Work item | From the records below, please repeat exactly the line that has "intros (Hnd &", the line that has "- pose proof", and every line between them, and nothing else.

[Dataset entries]
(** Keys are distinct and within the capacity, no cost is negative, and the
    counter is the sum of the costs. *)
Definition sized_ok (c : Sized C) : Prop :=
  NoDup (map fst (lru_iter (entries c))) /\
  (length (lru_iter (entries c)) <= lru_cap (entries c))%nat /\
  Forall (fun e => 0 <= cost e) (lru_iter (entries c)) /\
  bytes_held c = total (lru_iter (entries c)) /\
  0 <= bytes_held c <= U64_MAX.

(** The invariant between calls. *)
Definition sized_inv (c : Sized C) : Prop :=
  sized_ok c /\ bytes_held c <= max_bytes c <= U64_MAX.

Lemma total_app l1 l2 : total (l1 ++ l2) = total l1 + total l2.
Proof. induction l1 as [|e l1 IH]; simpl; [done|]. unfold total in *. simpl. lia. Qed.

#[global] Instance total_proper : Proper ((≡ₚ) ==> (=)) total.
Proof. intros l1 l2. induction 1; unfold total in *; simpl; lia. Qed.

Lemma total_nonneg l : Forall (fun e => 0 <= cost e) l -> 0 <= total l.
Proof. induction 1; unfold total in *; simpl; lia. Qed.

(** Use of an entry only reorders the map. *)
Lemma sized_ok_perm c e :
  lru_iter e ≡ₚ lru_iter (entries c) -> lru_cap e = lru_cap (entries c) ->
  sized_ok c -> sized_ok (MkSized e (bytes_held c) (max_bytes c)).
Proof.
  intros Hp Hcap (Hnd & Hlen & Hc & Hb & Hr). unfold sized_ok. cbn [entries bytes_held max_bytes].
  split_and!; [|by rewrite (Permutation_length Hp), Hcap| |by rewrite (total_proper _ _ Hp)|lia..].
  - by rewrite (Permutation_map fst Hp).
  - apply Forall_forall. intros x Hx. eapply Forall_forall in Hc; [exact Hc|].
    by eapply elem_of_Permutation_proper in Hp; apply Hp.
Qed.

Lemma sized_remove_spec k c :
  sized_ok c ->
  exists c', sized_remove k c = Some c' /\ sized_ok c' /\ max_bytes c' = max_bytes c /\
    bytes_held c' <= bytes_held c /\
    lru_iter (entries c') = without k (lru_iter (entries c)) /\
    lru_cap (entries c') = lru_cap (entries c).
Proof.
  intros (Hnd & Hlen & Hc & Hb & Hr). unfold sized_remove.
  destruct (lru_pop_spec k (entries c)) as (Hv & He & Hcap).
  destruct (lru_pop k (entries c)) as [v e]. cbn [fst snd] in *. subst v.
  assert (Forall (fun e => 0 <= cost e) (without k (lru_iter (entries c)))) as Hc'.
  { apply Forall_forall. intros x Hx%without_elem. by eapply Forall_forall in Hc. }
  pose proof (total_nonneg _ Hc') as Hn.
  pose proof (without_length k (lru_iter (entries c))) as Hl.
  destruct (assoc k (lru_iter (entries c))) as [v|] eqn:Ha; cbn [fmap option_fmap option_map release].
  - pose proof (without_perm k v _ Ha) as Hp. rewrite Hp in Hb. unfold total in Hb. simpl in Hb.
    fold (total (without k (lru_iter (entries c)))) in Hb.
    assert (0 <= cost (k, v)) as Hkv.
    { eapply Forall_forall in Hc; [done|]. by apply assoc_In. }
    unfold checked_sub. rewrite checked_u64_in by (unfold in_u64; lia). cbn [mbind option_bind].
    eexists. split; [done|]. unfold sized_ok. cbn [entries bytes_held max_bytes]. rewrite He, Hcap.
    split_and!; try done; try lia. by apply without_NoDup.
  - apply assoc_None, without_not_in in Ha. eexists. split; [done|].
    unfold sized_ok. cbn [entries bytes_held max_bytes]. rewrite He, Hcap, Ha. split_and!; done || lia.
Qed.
==
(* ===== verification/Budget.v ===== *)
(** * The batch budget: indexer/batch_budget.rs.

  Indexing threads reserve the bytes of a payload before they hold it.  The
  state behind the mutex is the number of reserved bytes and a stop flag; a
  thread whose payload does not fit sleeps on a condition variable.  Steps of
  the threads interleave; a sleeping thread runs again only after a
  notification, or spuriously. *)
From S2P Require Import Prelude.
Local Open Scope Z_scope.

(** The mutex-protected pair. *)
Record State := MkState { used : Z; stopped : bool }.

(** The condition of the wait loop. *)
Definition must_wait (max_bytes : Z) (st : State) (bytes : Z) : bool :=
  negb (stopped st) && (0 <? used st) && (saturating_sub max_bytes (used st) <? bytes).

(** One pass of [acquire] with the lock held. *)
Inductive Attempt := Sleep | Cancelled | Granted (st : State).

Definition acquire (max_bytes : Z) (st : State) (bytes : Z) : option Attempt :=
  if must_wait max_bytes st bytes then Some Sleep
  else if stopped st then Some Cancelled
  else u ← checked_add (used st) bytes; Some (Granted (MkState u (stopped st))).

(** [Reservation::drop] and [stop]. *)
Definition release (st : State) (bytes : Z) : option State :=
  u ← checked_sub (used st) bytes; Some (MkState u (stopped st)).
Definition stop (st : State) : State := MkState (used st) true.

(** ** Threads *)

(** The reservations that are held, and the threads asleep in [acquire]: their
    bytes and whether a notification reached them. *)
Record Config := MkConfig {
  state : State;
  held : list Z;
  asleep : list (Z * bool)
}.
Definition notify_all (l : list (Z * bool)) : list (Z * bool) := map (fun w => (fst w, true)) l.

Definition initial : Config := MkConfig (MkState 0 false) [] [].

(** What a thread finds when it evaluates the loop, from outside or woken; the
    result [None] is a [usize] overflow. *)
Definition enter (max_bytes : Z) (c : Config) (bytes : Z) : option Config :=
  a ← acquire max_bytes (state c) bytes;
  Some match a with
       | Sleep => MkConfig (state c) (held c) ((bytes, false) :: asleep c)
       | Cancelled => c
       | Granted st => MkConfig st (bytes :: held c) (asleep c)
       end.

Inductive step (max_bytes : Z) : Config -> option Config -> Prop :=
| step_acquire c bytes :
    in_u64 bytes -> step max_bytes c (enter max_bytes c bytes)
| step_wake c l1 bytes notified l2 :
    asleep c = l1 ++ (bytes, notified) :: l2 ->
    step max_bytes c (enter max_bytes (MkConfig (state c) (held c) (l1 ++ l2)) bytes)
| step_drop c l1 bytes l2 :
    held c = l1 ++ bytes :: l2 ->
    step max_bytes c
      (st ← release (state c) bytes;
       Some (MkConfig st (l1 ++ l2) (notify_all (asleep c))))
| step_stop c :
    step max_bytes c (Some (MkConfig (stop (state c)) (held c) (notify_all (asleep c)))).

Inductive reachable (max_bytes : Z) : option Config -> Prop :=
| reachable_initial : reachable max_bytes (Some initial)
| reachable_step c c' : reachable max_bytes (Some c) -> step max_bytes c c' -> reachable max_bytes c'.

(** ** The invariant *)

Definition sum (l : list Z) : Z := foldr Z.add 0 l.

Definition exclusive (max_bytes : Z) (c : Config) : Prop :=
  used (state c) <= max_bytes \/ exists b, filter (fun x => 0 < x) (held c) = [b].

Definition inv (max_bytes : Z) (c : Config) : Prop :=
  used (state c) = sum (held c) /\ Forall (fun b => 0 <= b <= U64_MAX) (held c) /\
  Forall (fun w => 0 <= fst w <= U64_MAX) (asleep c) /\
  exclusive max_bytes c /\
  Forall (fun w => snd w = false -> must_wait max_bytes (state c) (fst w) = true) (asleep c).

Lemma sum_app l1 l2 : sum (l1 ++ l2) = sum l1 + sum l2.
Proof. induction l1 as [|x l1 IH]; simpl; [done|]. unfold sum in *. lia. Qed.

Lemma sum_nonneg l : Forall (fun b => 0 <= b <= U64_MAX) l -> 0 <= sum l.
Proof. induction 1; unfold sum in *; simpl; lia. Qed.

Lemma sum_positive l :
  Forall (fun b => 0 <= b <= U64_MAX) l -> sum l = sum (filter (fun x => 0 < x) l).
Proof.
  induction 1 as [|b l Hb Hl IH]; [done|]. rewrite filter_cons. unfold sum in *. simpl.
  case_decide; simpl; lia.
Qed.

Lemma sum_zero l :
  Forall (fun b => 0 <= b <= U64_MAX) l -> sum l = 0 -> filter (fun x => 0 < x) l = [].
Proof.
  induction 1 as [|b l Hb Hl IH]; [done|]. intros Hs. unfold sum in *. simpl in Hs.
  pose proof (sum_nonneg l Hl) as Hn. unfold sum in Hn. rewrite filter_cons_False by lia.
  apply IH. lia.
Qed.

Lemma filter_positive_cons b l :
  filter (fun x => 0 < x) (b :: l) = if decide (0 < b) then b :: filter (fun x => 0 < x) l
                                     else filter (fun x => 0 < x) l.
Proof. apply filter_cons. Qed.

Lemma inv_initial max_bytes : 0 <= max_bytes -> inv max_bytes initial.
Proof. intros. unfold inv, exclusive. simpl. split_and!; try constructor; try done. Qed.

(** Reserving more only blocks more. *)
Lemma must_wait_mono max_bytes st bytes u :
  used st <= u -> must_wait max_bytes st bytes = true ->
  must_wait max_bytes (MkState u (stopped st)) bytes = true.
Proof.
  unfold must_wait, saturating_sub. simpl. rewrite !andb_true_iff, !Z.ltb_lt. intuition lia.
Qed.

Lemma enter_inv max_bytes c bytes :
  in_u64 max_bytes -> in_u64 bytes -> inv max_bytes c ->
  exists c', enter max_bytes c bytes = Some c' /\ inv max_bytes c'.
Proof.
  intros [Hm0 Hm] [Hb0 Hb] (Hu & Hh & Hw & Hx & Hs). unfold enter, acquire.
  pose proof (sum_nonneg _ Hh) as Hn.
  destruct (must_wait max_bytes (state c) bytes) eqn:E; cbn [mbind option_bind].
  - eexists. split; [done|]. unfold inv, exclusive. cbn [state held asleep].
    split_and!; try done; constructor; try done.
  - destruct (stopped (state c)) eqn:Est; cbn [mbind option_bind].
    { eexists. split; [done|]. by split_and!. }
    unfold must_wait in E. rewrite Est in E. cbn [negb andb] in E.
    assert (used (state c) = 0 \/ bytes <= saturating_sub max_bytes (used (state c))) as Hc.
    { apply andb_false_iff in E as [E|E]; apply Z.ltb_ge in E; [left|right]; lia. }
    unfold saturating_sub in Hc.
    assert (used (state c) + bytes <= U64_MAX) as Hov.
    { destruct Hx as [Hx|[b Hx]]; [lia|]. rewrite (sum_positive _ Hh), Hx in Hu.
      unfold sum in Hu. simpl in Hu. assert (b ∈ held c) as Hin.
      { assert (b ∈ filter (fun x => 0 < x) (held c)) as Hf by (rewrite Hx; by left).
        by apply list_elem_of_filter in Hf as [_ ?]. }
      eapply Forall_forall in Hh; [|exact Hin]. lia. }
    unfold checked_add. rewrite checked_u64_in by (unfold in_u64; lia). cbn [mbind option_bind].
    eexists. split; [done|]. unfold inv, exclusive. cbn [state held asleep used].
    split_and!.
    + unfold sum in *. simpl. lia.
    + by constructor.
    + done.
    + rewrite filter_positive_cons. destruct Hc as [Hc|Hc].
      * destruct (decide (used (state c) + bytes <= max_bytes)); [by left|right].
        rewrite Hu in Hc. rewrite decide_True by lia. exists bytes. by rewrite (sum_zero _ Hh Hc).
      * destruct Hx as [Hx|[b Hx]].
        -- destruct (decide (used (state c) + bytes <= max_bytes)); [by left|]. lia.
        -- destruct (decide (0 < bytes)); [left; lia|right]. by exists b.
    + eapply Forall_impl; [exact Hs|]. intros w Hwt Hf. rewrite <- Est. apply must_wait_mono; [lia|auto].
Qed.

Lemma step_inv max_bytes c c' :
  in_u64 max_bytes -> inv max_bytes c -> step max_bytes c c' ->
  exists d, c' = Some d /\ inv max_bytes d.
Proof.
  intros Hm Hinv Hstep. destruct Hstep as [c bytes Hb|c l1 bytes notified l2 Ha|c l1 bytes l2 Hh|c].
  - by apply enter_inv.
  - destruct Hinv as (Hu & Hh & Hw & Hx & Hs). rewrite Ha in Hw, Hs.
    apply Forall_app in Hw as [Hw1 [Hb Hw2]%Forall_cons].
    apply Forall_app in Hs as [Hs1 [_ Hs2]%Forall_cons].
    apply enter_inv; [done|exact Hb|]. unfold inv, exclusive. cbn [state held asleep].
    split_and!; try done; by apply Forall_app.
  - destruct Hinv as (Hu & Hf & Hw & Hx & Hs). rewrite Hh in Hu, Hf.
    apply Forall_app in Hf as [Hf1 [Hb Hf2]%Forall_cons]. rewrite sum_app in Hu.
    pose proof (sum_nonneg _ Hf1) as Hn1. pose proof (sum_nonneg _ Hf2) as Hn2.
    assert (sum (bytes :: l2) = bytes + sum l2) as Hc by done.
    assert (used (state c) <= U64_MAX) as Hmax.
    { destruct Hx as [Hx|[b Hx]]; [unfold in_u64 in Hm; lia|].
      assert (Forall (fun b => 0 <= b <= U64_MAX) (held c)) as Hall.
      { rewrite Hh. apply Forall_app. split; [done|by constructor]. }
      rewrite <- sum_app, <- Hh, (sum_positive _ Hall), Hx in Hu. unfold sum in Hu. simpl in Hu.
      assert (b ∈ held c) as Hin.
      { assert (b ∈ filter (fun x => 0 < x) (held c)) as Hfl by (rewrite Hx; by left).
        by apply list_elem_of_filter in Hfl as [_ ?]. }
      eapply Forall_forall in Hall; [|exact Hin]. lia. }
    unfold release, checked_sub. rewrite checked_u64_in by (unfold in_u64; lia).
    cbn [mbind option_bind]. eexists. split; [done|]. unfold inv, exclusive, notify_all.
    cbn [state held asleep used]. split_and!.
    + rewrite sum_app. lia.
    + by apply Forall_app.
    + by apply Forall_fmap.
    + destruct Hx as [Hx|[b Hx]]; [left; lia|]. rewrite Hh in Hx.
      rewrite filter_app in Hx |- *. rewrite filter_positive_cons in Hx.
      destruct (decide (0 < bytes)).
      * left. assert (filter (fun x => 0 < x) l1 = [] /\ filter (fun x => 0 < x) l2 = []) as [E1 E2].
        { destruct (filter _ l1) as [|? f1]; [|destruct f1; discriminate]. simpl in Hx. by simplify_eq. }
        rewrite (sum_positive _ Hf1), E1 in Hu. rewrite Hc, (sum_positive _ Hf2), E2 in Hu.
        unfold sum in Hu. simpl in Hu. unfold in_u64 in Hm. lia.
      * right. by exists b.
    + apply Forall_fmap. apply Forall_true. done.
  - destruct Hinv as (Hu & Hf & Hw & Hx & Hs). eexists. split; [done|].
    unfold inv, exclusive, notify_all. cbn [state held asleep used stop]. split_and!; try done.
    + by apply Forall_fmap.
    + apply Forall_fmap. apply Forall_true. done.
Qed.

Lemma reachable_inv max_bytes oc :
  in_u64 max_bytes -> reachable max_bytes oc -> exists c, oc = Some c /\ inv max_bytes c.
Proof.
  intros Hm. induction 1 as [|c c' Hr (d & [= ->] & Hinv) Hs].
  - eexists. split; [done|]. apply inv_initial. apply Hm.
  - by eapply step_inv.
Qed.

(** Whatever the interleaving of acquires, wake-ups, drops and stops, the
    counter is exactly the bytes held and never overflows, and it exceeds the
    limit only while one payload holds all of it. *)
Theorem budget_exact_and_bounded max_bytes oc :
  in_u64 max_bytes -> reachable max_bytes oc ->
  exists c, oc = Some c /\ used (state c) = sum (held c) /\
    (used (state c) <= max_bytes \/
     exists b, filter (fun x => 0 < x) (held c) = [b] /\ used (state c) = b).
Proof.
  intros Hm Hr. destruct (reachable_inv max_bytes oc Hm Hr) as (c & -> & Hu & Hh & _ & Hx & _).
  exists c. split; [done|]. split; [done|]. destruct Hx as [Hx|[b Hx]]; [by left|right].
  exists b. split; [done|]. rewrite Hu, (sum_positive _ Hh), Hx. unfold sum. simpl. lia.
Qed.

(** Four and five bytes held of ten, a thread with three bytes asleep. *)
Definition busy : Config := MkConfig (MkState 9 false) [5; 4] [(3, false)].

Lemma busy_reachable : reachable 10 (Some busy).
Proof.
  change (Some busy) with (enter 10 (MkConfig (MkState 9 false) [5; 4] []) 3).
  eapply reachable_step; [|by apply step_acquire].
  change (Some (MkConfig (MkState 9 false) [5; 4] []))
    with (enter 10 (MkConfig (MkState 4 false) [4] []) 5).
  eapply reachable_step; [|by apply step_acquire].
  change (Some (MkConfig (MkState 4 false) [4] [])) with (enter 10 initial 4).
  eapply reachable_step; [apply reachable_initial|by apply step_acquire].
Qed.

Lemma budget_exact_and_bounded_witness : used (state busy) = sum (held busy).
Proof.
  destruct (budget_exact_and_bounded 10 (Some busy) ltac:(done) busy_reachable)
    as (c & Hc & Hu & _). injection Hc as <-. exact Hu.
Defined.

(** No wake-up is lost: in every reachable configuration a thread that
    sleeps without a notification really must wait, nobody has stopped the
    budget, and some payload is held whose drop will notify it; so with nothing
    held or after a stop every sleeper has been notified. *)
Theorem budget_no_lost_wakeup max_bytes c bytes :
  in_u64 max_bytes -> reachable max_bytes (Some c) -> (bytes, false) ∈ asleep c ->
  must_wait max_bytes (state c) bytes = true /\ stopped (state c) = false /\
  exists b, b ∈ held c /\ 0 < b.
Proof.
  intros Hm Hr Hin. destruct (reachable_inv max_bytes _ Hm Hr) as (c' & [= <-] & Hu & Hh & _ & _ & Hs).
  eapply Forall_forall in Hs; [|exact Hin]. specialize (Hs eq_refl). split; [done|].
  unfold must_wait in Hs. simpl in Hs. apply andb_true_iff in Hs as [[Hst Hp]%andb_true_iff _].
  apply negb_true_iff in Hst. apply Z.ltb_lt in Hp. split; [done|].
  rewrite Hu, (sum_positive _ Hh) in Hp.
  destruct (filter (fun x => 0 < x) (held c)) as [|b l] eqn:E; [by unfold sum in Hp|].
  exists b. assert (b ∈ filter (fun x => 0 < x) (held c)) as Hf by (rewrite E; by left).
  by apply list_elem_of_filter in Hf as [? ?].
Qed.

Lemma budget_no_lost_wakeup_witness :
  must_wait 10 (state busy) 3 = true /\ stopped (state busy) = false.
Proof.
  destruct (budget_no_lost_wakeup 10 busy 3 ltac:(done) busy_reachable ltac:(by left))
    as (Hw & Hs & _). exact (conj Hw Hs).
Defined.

Answer box |
  intros (Hnd & Hlen & Hc & Hb & Hr). unfold sized_remove.
  destruct (lru_pop_spec k (entries c)) as (Hv & He & Hcap).
  destruct (lru_pop k (entries c)) as [v e]. cbn [fst snd] in *. subst v.
  assert (Forall (fun e => 0 <= cost e) (without k (lru_iter (entries c)))) as Hc'.
  { apply Forall_forall. intros x Hx%without_elem. by eapply Forall_forall in Hc. }
  pose proof (total_nonneg _ Hc') as Hn.
  pose proof (without_length k (lru_iter (entries c))) as Hl.
  destruct (assoc k (lru_iter (entries c))) as [v|] eqn:Ha; cbn [fmap option_fmap option_map release].
  - pose proof (without_perm k v _ Ha) as Hp. rewrite Hp in Hb. unfold total in Hb. simpl in Hb.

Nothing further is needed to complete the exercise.